Lebanon security boss reveals cause of massive explosion in Beirut

By , K24 Digital
On Tue, 4 Aug, 2020 22:29 | 2 mins read
President Michel Aoun said the Beirut blast was caused by 2,750 tonnes of ammonium nitrate stored unsafely in a warehouse. [PHOTO | FILE]
President Michel Aoun said the Beirut blast was caused by 2,750 tonnes of ammonium nitrate stored unsafely in a warehouse. [PHOTO | FILE]
President Michel Aoun said the Beirut blast was caused by 2,750 tonnes of ammonium nitrate stored unsafely in a warehouse. [PHOTO | FILE]

A massive explosion ripped through central Beirut on Tuesday, injuring hundreds of people and blowing out windows in buildings across the city.

The blast near the port in the Lebanese capital sent up a huge mushroom cloud-shaped shockwave, flipping over cars and damaging buildings miles away.

An "uncountable" number of people were wounded by the blast, the state-run National News Agency reported, and footage from the scene captured the injured staggering through streets in the capital.

One eyewitness described the scenes as "like an apocalypse." There were conflicting reports on what caused the explosion, which was initially blamed on a major fire at a warehouse for firecrackers near the port, according to NNA.

The director of the general security directorate later said the blast was caused by confiscated "high explosive materials," but did not provide further details.

A red cloud hung over the city in the wake of the explosion as firefighting teams rushed to the scene to try to put out the fire. At least 10 firefighters were missing, according to the city's governor Marwan Abboud, who said the scene reminded him of "Hiroshima and Nagasaki."

"In my life I haven't seen destruction on this scale," Abboud said. "This is a national catastrophe."

Chaotic scenes filled Beirut's hospitals as doctors conducted triage on dozens of wounded people. Some had broken limbs, others had been showered with shards of glass. Some patients were unconscious.

One of Beirut's major hospitals, Hotel Dieu, received around 400 injured patients, an employee told CNN.

The blast damaged buildings across the city, including the official residence of Lebanon's president, the headquarters of former Prime Minister Saad Hariri, and CNN's bureau in downtown Beirut. Homes as far as 10 kilometers away were damaged, according to witnesses.

One Beirut resident who was several kilometers away from the site of the blast said her windows had been shattered by the explosion. "What I felt was that it was an earthquake," Rania Masri told CNN.

"The apartment shook horizontally and all of a sudden it felt like an explosion and the windows and doors burst open. The glass just broke. So many homes were damaged or destroyed."

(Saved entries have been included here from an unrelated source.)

Class AtaLaws (D : Type) `{PortIO D} := {
  ata_state : D -> ata_phase;
  ata_reg : D -> Z -> Z;
  ata_sector : D -> Z -> list Z;
  ata_size : Z;
  (** Status polls until the data-request bit is set, and a bound on them. *)
  ata_delay : D -> nat;
  ata_max_delay : nat;

  ata_len : forall d lba, length (ata_sector d lba) = 512%nat;
  ata_byte : forall d lba, Forall is_byte (ata_sector d lba);
  ata_lba28 : ata_size <= 2 ^ 22;
  ata_bound : forall d, (ata_delay d < ata_max_delay)%nat;

  (** Task-file registers keep what is written to them. *)
  ata_out_reg : forall d port v,
    ata_state d = Idle -> 0x1f2 <= port <= 0x1f6 -> is_byte v ->
    let d' := p_outb d port v in
    ata_state d' = Idle /\ (forall l, ata_sector d' l = ata_sector d l) /\
    (forall q, ata_reg d' q = if decide (q = port) then v else ata_reg d q);

  (** READ SECTORS (0x20) and WRITE SECTORS (0x30) in LBA mode on the master. *)
  ata_command : forall d cmd lba,
    ata_state d = Idle -> cmd = 0x20 \/ cmd = 0x30 ->
    ata_reg d 0x1f6 = 0xe0 + lba / 2 ^ 24 -> ata_reg d 0x1f5 = lba / 2 ^ 16 mod 256 ->
    ata_reg d 0x1f4 = lba / 2 ^ 8 mod 256 -> ata_reg d 0x1f3 = lba mod 256 ->
    0 < ata_reg d 0x1f2 -> 0 <= lba -> lba + ata_reg d 0x1f2 <= ata_size ->
    let d' := p_outb d 0x1f7 cmd in
    ata_state d' = (if cmd =? 0x20 then DataIn lba (ata_reg d 0x1f2) 0
                    else DataOut lba (ata_reg d 0x1f2) []) /\
    (forall l, ata_sector d' l = ata_sector d l);

  (** A status read shows the data-request bit once the delay has run down. *)
  ata_status : forall d v d',
    ata_state d <> Idle -> p_insb d 0x1f7 = (v, d') ->
    ata_state d' = ata_state d /\ (forall l, ata_sector d' l = ata_sector d l) /\
    ((Z.land v 8 <> 0 /\ ata_delay d' = 0%nat) \/
     (Z.land v 8 = 0 /\ (ata_delay d' < ata_delay d)%nat));

  (** The data port delivers the words of the sector in order. *)
  ata_in : forall d lba left w v d',
    ata_state d = DataIn lba left w -> 0 <= w < 256 -> (w = 0 -> ata_delay d = 0%nat) ->
    p_insw d 0x1f0 = (v, d') ->
    (forall l, ata_sector d' l = ata_sector d l) /\
    le_bytes 2 v = take 2 (drop (Z.to_nat (2 * w)) (ata_sector d lba)) /\ 0 <= v < 65536 /\
    ata_state d' = if w <? 255 then DataIn lba left (w + 1)
                   else if left =? 1 then Idle else DataIn (lba + 1) (left - 1) 0;

  (** The data port takes words; the sector is stored when it is complete. *)
  ata_out : forall d lba left acc k v,
    ata_state d = DataOut lba left acc -> (acc = [] -> ata_delay d = 0%nat) ->
    (length acc + 2 * S k = 512)%nat -> Forall is_byte acc -> 0 <= v < 65536 ->
    let d' := p_outw d 0x1f0 v in
    let acc' := acc ++ le_bytes 2 v in
    if (length acc' <? 512)%nat
    then ata_state d' = DataOut lba left acc' /\ (forall l, ata_sector d' l = ata_sector d l)
    else ata_state d' = (if left =? 1 then Idle else DataOut (lba + 1) (left - 1) []) /\
         (forall l, ata_sector d' l = if decide (l = lba) then acc' else ata_sector d l)
}.

(** ** The driver follows the protocol *)

Module AtaFacts.
Import Ata.

Section Driver.
Context `{AL : AtaLaws D}.

Definition same (d d' : D) : Prop := forall l, ata_sector d' l = ata_sector d l.

Lemma same_trans d1 d2 d3 : same d1 d2 -> same d2 d3 -> same d1 d3.
Proof. intros H1 H2 l. by rewrite H2, H1. Qed.

Lemma lba_bytes lba : 0 <= lba < 2 ^ 22 ->
  u8 (Z.lor (Z.shiftr lba 24) 0xe0) = 0xe0 + lba / 2 ^ 24 /\
  u8 (Z.land lba 0xff) = lba mod 256 /\ u8 (Z.shiftr lba 8) = lba / 2 ^ 8 mod 256 /\
  u8 (Z.shiftr lba 16) = lba / 2 ^ 16 mod 256.
Proof.
  intros Hl. rewrite !Z.shiftr_div_pow2 by lia. change 0xff with (Z.ones 8).
  rewrite Z.land_ones by lia. split.
  - replace (lba / 2 ^ 24) with 0 by (change (2 ^ 24) with 16777216; zlia). done.
  - split; [|done]. unfold u8. change (2 ^ 8) with 256. zlia.
Qed.

Lemma select_ok d lba total :
  ata_state d = Idle -> 0 <= lba < 2 ^ 22 -> 0 < total < 256 ->
  let d' := select d lba total in
  ata_state d' = Idle /\ same d d' /\
  ata_reg d' 0x1f6 = 0xe0 + lba / 2 ^ 24 /\ ata_reg d' 0x1f5 = lba / 2 ^ 16 mod 256 /\
  ata_reg d' 0x1f4 = lba / 2 ^ 8 mod 256 /\ ata_reg d' 0x1f3 = lba mod 256 /\
  ata_reg d' 0x1f2 = total.
Proof.
  intros H0 Hl Ht. unfold select. destruct (lba_bytes lba Hl) as (-> & -> & -> & ->).
  rewrite (u8_small total) by lia. assert (is_byte (0xe0 + lba / 2 ^ 24)) as Hb1.
  { unfold is_byte. change (2 ^ 24) with 16777216. zlia. }
  destruct (ata_out_reg d 0x1f6 (0xe0 + lba / 2 ^ 24) H0) as (A1 & A2 & A3); [lia|done|].
  destruct (ata_out_reg _ 0x1f2 total A1) as (B1 & B2 & B3); [lia|unfold is_byte; lia|].
  destruct (ata_out_reg _ 0x1f3 (lba mod 256) B1) as (C1 & C2 & C3); [lia|unfold is_byte; zlia|].
  destruct (ata_out_reg _ 0x1f4 (lba / 2 ^ 8 mod 256) C1) as (D1 & D2 & D3);
    [lia|unfold is_byte; zlia|].
  destruct (ata_out_reg _ 0x1f5 (lba / 2 ^ 16 mod 256) D1) as (E1 & E2 & E3);
    [lia|unfold is_byte; zlia|].
  split; [done|]. split; [intros l; by rewrite E2, D2, C2, B2, A2|].
  rewrite !E3, !D3, !C3, !B3, !A3. done.
Qed.

Lemma wait_ready_ok fuel : forall d,
  ata_state d <> Idle -> (ata_delay d < fuel)%nat ->
  exists d', wait_ready fuel d = Some d' /\ ata_state d' = ata_state d /\ same d d' /\
    ata_delay d' = 0%nat.
Proof.
  induction fuel as [|fuel IH]; intros d Hs Hf; [lia|]. simpl.
  destruct (p_insb d 0x1f7) as [v d1] eqn:Hi.
  destruct (ata_status d v d1 Hs Hi) as (H1 & H2 & [[Hb Hd]|[Hb Hd]]).
  - rewrite (proj2 (Z.eqb_neq _ 0) Hb). by exists d1.
  - rewrite Hb. simpl. destruct (IH d1) as (d2 & -> & H3 & H4 & H5); [congruence|lia|].
    exists d2. split; [done|]. split; [congruence|]. split; [by eapply same_trans|done].
Qed.

Lemma wr_word pre post v i :
  Z.of_nat (length pre) = i -> (2 <= length post)%nat -> 0 <= v < 65536 ->
  (b ← wr (pre ++ post) i (v mod 256); wr b (i + 1) (v / 256))
  = Some ((pre ++ le_bytes 2 v) ++ drop 2 post).
Proof.
  intros Hi Hp Hv. destruct post as [|x [|y post]]; simpl in Hp; [lia..|].
  rewrite (wr_app _ i _ pre (x :: y :: post)) by done. simpl.
  rewrite (wr_app _ (i + 1) _ (pre ++ [u8 (v mod 256)]) (y :: post)).
  - rewrite <- !app_assoc. simpl. rewrite !u8_small by zlia.
    rewrite (Z.mod_small (v / 256)) by zlia. done.
  - rewrite length_app. simpl. lia.
  - by rewrite <- app_assoc.
  - done.
Qed.

#[local] Arguments le_bytes : simpl never.

Lemma read_words_ok n : forall d lba left w pre post,
  ata_state d = DataIn lba left w -> (w = 0 -> ata_delay d = 0%nat) ->
  (0 < n)%nat -> 0 <= w -> Z.of_nat n + w = 256 -> (2 * n <= length post)%nat ->
  exists d', read_words n d (pre ++ post) (Z.of_nat (length pre))
      = Some ((pre ++ drop (Z.to_nat (2 * w)) (ata_sector d lba)) ++ drop (2 * n) post,
              Z.of_nat (length pre + 2 * n), d') /\
    same d d' /\ ata_state d' = if left =? 1 then Idle else DataIn (lba + 1) (left - 1) 0.
Proof.
  induction n as [|n IH]; intros d lba left w pre post Hs Hdl Hn Hw Hnw Hp; [lia|].
  cbn [read_words]. destruct (p_insw d 0x1f0) as [v d1] eqn:Hi.
  destruct (ata_in d lba left w v d1 Hs ltac:(lia) Hdl Hi) as (H1 & H2 & H3 & H4).
  pose proof (wr_word pre post v _ eq_refl ltac:(lia) H3) as Hww.
  destruct (wr (pre ++ post) _ _) as [b|] eqn:Hw1; [|done]. simpl in Hww |- *. rewrite Hww. simpl.
  pose proof (ata_len d lba) as Hlen.
  assert (take 2 (drop (Z.to_nat (2 * w)) (ata_sector d lba)) ++ drop (Z.to_nat (2 * (w + 1)))
    (ata_sector d lba) = drop (Z.to_nat (2 * w)) (ata_sector d lba)) as Hsplit.
  { replace (Z.to_nat (2 * (w + 1))) with (Z.to_nat (2 * w) + 2)%nat by lia.
    rewrite <- drop_drop. apply take_drop. }
  destruct (Z.ltb_spec w 255) as [Hlt|Hge].
  - destruct (IH d1 lba left (w + 1) (pre ++ le_bytes 2 v) (drop 2 post)) as (d2 & He & Hs2 & Hst);
      [done|lia|lia|lia|lia|rewrite length_drop; lia|].
    rewrite length_app, length_le_bytes in He.
    replace (Z.of_nat (length pre) + 2) with (Z.of_nat (length pre + 2)) by lia.
    rewrite He. exists d2. split; [|split; [by eapply same_trans|done]].
    rewrite H1, H2, <- (app_assoc pre), Hsplit, drop_drop.
    replace (2 + 2 * n)%nat with (2 * S n)%nat by lia.
    by replace (length pre + 2 + 2 * n)%nat with (length pre + 2 * S n)%nat by lia.
  - assert (n = 0%nat) as -> by lia. exists d1. split; [|done]. simpl. do 3 f_equal; [|lia].
    rewrite H2, take_ge; [done|]. rewrite length_drop. lia.
Qed.

Definition sectors (d : D) (lba : Z) (n : nat) : list Z :=
  concat (map (ata_sector d) (seqZ lba (Z.of_nat n))).

Lemma sectors_S d lba n : sectors d lba (S n) = ata_sector d lba ++ sectors d (lba + 1) n.
Proof.
  unfold sectors. rewrite seqZ_cons by lia. simpl.
  by replace (Z.pred (Z.of_nat (S n))) with (Z.of_nat n) by lia.
Qed.

Lemma sectors_same d d' lba n : same d d' -> sectors d' lba n = sectors d lba n.
Proof. intros Hs. unfold sectors. f_equal. apply map_ext. done. Qed.

Lemma read_sectors_ok fuel n : forall d lba pre post,
  (ata_max_delay <= fuel)%nat ->
  ata_state d = (if decide (n = 0%nat) then Idle else DataIn lba (Z.of_nat n) 0) ->
  (512 * n <= length post)%nat ->
  exists d', read_sectors fuel n d (pre ++ post) (Z.of_nat (length pre))
      = Some (pre ++ sectors d lba n ++ drop (512 * n) post, d') /\
    same d d' /\ ata_state d' = Idle.
Proof.
  induction n as [|n IH]; intros d lba pre post Hf Hs Hp; cbn [read_sectors].
  { exists d. done. }
  destruct (wait_ready_ok fuel d) as (d1 & -> & Hs1 & Hsm1 & Hd1);
    [by rewrite Hs|pose proof (ata_bound d); lia|]. rewrite decide_False in Hs by lia.
  rewrite Hs in Hs1. cbn [mbind option_bind].
  destruct (read_words_ok 256 d1 lba (Z.of_nat (S n)) 0 pre post Hs1) as (d2 & He & Hsm2 & Hs2);
    [done|lia|lia|lia|lia|].
  rewrite He. cbn [mbind option_bind]. rewrite drop_0 in *.
  pose proof (ata_len d1 lba) as Hl. change (2 * 256)%nat with 512%nat.
  replace (length pre + 512)%nat with (length (pre ++ ata_sector d1 lba)) by (rewrite length_app; lia).
  destruct (IH d2 (lba + 1) (pre ++ ata_sector d1 lba) (drop 512 post)) as (d3 & -> & Hsm3 & Hs3);
    [done| |rewrite length_drop; lia|].
  { rewrite Hs2. case_decide; destruct (Z.eqb_spec (Z.of_nat (S n)) 1); try lia; [done|].
    by replace (Z.of_nat (S n) - 1) with (Z.of_nat n) by lia. }
  exists d3. split; [|split; [by eauto using same_trans|done]].
  rewrite sectors_S, drop_drop, <- app_assoc, Hsm1.
  rewrite (sectors_same d d2) by (by eapply same_trans). rewrite <- app_assoc.
  by replace (512 + 512 * n)%nat with (512 * S n)%nat by lia.
Qed.

Lemma rd_word pre post i lo hi rest :
  Z.of_nat (length pre) = i -> post = lo :: hi :: rest ->
  rd (pre ++ post) i = Some lo /\ rd (pre ++ post) (i + 1) = Some hi.
Proof.
  intros Hi ->. split; [by rewrite (rd_app_r _ pre (lo :: hi :: rest))|].
  erewrite (rd_app_r _ (pre ++ [lo]) (hi :: rest)); [done|by rewrite <- app_assoc|].
  rewrite length_app. simpl. lia.
Qed.

Lemma write_words_ok n : forall d lba left acc pre data post,
  ata_state d = DataOut lba left acc -> (acc = [] -> ata_delay d = 0%nat) ->
  (0 < n)%nat -> length data = (2 * n)%nat -> (length acc + 2 * n = 512)%nat ->
  Forall is_byte acc -> Forall is_byte data ->
  exists d', write_words n d (pre ++ data ++ post) (Z.of_nat (length pre))
      = Some (Z.of_nat (length pre + 2 * n), d') /\
    (forall l, ata_sector d' l = if decide (l = lba) then acc ++ data else ata_sector d l) /\
    ata_state d' = if left =? 1 then Idle else DataOut (lba + 1) (left - 1) [].
Proof.
  induction n as [|n IH]; intros d lba left acc pre data post Hs Hdl Hn Hl Hla Hba Hb; [lia|].
  destruct data as [|lo [|hi data]]; simpl in Hl; [lia..|].
  inversion Hb as [|? ? Hlo Hb1]; subst. inversion Hb1 as [|? ? Hhi Hb2]; subst.
  cbn [write_words]. simpl app.
  destruct (rd_word pre _ _ lo hi (data ++ post) eq_refl eq_refl) as [-> ->]. cbn [mbind option_bind].
  unfold is_byte in *.
  assert (le_bytes 2 (lo + 256 * hi) = [lo; hi]) as Hle.
  { unfold le_bytes. f_equal; [zlia|]. f_equal. zlia. }
  pose proof (ata_out d lba left acc n (lo + 256 * hi) Hs Hdl Hla Hba ltac:(lia)) as Ho.
  simpl in Ho. rewrite Hle, length_app in Ho. simpl in Ho.
  set (d1 := p_outw d 0x1f0 (lo + 256 * hi)) in *.
  destruct (Nat.ltb_spec (length acc + 2) 512) as [Hlt|Hge].
  - destruct Ho as [Hs1 Hsm1].
    destruct (IH d1 lba left (acc ++ [lo; hi]) (pre ++ [lo; hi]) data post) as (d2 & He & Hd2 & Hst);
      [done|by destruct acc|lia|lia|rewrite length_app; simpl; lia| |done|].
    { apply Forall_app_2; [done|]. constructor; [done|]. constructor; [done|]. constructor. }
    rewrite <- app_assoc in He. simpl app in He. rewrite length_app in He. simpl length in He.
    replace (Z.of_nat (length pre) + 2) with (Z.of_nat (length pre + 2)) by lia.
    rewrite He. exists d2. split; [do 3 f_equal; lia|]. split; [|done].
    intros l. rewrite Hd2, <- app_assoc. by case_decide; [|rewrite Hsm1].
  - assert (n = 0%nat) as -> by lia. destruct data; [|simpl in Hl; lia].
    destruct Ho as [Hs1 Hsm1]. exists d1. split; [simpl; do 3 f_equal; lia|]. split; [|done].
    intros l. by rewrite Hsm1.
Qed.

Bachar Ghattas, an eyewitness, described scenes of chaos in Beirut on Tuesday evening: "You can see injured people all over the streets in Beirut, glass all over the place, cars are damaged, it is like an apocalypse."

"It is very, very frightening what is happening right now, and people are freaking out. The emergency services are overwhelmed," Ghattas told CNN. "Beirut port is totally destroyed."

The blast comes at a tense time in Lebanon. On Friday a UN-backed panel is expected to issue a verdict on the 2005 assassination of former prime minister Rafik Hariri, a move many fear will stoke sectarian tensions. The country is also in the midst of an economic meltdown, with ballooning unemployment, a tanking currency and poverty rates soaring above 50%.